- Your objective: Output, without any change, the listing below from its opening line up to and including the line with "saved run is stored".
⟨
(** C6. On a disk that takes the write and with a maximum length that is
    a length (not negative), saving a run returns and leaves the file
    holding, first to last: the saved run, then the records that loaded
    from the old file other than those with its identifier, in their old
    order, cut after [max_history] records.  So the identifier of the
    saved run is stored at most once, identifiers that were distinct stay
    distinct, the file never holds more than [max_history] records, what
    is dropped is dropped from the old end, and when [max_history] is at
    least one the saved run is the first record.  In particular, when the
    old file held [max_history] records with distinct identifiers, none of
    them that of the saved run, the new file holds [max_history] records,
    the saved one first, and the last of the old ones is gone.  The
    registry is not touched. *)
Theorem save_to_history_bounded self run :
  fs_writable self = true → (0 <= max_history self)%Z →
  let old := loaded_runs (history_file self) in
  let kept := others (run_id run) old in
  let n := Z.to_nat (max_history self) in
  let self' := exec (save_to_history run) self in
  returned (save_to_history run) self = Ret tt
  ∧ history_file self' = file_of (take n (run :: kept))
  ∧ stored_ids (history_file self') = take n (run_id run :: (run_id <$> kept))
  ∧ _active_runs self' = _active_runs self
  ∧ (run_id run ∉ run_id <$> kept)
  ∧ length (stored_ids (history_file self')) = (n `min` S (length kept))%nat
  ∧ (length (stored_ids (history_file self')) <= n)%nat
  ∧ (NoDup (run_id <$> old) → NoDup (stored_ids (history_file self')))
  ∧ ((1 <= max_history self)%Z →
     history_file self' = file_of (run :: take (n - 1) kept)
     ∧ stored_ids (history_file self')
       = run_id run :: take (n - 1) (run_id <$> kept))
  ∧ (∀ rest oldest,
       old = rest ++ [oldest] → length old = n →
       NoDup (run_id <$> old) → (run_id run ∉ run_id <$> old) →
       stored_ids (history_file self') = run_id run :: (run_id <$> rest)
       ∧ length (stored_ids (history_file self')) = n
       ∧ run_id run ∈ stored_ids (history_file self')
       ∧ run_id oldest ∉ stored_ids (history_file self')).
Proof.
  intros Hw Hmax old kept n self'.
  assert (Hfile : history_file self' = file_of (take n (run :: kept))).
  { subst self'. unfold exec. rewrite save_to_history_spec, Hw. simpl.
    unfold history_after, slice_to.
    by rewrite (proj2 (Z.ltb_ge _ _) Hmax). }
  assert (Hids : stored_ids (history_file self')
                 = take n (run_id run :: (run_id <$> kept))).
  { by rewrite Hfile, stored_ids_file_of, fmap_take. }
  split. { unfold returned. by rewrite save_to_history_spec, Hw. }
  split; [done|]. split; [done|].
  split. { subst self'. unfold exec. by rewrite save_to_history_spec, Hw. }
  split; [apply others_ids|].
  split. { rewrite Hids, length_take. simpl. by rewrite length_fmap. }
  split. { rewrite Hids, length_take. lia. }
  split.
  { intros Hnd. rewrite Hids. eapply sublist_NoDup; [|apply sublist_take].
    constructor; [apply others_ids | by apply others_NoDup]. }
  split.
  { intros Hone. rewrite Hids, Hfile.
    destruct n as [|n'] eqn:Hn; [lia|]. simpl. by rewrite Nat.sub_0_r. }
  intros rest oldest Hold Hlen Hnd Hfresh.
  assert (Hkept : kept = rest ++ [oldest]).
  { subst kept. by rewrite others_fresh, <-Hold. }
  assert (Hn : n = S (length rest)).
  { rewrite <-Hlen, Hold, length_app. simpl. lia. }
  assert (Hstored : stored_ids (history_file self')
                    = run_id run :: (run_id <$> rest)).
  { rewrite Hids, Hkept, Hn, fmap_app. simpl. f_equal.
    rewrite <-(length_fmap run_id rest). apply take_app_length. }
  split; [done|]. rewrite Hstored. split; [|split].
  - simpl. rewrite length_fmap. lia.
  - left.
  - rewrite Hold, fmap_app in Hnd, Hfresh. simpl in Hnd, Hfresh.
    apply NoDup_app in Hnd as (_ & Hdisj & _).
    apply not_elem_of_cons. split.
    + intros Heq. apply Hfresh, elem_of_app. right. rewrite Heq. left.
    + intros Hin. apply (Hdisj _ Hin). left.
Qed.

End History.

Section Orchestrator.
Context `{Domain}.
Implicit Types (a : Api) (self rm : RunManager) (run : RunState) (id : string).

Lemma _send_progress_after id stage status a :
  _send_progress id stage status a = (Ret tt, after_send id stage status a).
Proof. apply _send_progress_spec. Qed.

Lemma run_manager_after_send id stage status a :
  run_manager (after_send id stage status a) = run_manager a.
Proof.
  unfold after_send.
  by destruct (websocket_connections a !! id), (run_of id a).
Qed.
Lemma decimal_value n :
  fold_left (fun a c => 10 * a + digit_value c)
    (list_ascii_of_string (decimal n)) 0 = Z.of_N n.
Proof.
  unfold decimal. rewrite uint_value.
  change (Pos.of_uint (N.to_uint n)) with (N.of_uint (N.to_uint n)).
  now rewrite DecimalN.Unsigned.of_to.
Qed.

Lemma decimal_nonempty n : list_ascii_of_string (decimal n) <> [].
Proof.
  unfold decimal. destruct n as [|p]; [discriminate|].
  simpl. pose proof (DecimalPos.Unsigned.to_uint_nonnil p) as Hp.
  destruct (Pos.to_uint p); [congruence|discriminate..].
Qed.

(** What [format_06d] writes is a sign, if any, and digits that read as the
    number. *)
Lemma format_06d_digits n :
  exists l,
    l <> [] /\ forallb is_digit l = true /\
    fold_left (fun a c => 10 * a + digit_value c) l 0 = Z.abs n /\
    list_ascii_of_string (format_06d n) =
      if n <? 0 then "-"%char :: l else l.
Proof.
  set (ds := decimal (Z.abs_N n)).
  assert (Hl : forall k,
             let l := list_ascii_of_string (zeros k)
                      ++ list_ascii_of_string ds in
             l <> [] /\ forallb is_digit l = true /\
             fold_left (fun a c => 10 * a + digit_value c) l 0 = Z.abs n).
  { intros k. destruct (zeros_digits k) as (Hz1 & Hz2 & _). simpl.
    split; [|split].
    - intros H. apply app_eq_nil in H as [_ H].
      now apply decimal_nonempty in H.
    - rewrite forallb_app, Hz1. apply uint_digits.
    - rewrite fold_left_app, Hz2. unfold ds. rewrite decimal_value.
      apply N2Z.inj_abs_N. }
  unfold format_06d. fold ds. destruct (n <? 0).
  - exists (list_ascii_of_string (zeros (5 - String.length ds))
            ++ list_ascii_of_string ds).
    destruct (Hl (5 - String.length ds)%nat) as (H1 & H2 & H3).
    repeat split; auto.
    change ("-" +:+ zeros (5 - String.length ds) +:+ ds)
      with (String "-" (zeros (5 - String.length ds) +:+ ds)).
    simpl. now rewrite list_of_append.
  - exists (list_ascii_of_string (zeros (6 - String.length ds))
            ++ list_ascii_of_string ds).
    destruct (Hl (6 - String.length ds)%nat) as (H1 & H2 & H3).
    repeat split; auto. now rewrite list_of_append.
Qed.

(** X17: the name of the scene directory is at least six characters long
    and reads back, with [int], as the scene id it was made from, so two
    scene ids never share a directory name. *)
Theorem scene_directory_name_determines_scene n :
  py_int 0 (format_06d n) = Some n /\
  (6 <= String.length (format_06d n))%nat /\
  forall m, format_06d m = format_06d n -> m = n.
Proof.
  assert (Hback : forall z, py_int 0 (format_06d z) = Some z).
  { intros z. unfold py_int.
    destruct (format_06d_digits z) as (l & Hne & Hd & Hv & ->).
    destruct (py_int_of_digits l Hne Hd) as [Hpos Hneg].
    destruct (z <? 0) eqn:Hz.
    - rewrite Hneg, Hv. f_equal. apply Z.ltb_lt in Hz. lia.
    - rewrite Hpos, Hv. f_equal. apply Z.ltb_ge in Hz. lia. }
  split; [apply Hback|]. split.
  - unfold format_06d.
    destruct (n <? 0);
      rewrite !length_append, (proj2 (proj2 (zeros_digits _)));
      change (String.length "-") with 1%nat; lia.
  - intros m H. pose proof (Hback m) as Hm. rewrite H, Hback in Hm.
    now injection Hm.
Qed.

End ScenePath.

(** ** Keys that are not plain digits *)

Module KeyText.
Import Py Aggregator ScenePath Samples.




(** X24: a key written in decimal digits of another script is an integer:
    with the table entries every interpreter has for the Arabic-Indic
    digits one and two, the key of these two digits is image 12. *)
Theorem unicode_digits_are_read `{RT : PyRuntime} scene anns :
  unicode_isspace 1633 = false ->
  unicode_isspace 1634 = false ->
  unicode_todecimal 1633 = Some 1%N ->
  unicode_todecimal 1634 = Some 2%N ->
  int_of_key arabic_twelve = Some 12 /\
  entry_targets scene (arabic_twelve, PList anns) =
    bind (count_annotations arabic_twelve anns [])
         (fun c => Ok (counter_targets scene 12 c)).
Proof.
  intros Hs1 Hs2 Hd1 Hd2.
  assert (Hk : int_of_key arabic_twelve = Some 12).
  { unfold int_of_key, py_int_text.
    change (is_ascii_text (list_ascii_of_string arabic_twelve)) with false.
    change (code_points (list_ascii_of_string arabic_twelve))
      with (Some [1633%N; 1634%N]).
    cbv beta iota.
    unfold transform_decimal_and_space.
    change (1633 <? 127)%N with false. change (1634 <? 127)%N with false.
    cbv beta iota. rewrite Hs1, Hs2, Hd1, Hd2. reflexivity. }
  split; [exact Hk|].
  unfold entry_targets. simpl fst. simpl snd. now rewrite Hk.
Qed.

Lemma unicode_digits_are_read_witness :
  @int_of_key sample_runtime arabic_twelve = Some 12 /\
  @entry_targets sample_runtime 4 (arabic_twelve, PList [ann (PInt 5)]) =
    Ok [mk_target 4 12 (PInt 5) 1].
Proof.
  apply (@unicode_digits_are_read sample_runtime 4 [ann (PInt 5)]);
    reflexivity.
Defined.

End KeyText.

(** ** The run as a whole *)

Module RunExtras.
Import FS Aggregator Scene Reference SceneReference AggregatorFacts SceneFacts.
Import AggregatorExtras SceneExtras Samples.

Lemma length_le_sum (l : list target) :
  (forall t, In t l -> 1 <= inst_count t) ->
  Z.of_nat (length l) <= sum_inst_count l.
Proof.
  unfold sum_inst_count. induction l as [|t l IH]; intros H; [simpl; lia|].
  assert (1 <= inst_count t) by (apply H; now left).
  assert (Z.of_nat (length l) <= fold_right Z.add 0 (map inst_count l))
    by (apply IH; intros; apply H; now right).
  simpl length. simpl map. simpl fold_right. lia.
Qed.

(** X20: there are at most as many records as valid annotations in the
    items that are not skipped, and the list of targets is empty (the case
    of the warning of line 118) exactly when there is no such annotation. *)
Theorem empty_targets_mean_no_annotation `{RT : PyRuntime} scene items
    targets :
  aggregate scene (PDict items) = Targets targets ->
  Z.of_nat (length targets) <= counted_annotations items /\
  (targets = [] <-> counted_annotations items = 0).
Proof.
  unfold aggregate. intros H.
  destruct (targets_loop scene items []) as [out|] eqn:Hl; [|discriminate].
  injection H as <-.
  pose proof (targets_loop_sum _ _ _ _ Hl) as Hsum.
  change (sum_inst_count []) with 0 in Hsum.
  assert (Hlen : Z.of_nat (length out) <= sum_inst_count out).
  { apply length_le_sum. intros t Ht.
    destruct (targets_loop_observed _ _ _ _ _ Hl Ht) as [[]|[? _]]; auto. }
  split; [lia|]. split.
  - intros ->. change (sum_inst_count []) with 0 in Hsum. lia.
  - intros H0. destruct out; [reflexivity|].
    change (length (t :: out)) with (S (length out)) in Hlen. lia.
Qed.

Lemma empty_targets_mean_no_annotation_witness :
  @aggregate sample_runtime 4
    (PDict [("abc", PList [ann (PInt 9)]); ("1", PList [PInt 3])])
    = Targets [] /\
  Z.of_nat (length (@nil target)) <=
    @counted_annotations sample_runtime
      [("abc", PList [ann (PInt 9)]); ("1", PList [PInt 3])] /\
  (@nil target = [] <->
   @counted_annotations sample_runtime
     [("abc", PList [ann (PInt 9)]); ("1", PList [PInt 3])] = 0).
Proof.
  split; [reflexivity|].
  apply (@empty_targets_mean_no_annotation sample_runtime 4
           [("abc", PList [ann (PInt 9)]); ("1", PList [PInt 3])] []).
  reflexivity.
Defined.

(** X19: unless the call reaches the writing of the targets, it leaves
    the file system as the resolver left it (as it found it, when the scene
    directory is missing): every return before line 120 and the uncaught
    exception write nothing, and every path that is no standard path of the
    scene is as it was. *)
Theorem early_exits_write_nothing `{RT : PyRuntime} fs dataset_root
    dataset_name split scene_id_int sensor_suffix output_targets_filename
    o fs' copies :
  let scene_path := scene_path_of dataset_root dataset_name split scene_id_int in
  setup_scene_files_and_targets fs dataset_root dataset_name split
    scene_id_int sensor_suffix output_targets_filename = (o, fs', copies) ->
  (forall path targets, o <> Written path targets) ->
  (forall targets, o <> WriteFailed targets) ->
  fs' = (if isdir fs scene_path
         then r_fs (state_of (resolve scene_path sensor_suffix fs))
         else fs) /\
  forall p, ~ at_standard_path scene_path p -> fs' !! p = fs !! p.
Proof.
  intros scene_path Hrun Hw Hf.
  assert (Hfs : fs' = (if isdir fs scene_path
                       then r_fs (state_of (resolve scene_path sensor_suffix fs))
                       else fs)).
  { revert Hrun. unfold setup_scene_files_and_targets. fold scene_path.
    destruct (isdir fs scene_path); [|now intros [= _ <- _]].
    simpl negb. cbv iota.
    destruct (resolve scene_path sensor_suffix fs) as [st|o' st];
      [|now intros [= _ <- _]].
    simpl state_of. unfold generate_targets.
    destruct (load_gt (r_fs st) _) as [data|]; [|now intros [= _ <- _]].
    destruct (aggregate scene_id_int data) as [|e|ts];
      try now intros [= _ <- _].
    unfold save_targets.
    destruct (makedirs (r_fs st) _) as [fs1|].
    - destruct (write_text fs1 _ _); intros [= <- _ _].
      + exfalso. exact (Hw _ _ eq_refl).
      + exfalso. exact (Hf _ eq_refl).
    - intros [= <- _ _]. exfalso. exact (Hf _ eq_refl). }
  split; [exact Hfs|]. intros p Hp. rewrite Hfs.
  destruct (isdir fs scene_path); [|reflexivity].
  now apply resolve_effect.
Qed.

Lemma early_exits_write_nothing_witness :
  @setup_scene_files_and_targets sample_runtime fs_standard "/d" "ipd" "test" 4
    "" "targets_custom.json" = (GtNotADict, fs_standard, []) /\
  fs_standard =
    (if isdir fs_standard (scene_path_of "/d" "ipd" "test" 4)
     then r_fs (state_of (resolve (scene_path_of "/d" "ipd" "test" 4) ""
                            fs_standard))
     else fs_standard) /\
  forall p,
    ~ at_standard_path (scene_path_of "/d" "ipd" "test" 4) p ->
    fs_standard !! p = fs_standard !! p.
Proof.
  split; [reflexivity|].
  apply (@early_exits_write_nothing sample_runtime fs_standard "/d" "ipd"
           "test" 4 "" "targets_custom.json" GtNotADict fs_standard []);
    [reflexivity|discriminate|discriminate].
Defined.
⟩
- The completed task:
(** C6. On a disk that takes the write and with a maximum length that is
    a length (not negative), saving a run returns and leaves the file
    holding, first to last: the saved run, then the records that loaded
    from the old file other than those with its identifier, in their old
    order, cut after [max_history] records.  So the identifier of the
    saved run is stored at most once, identifiers that were distinct stay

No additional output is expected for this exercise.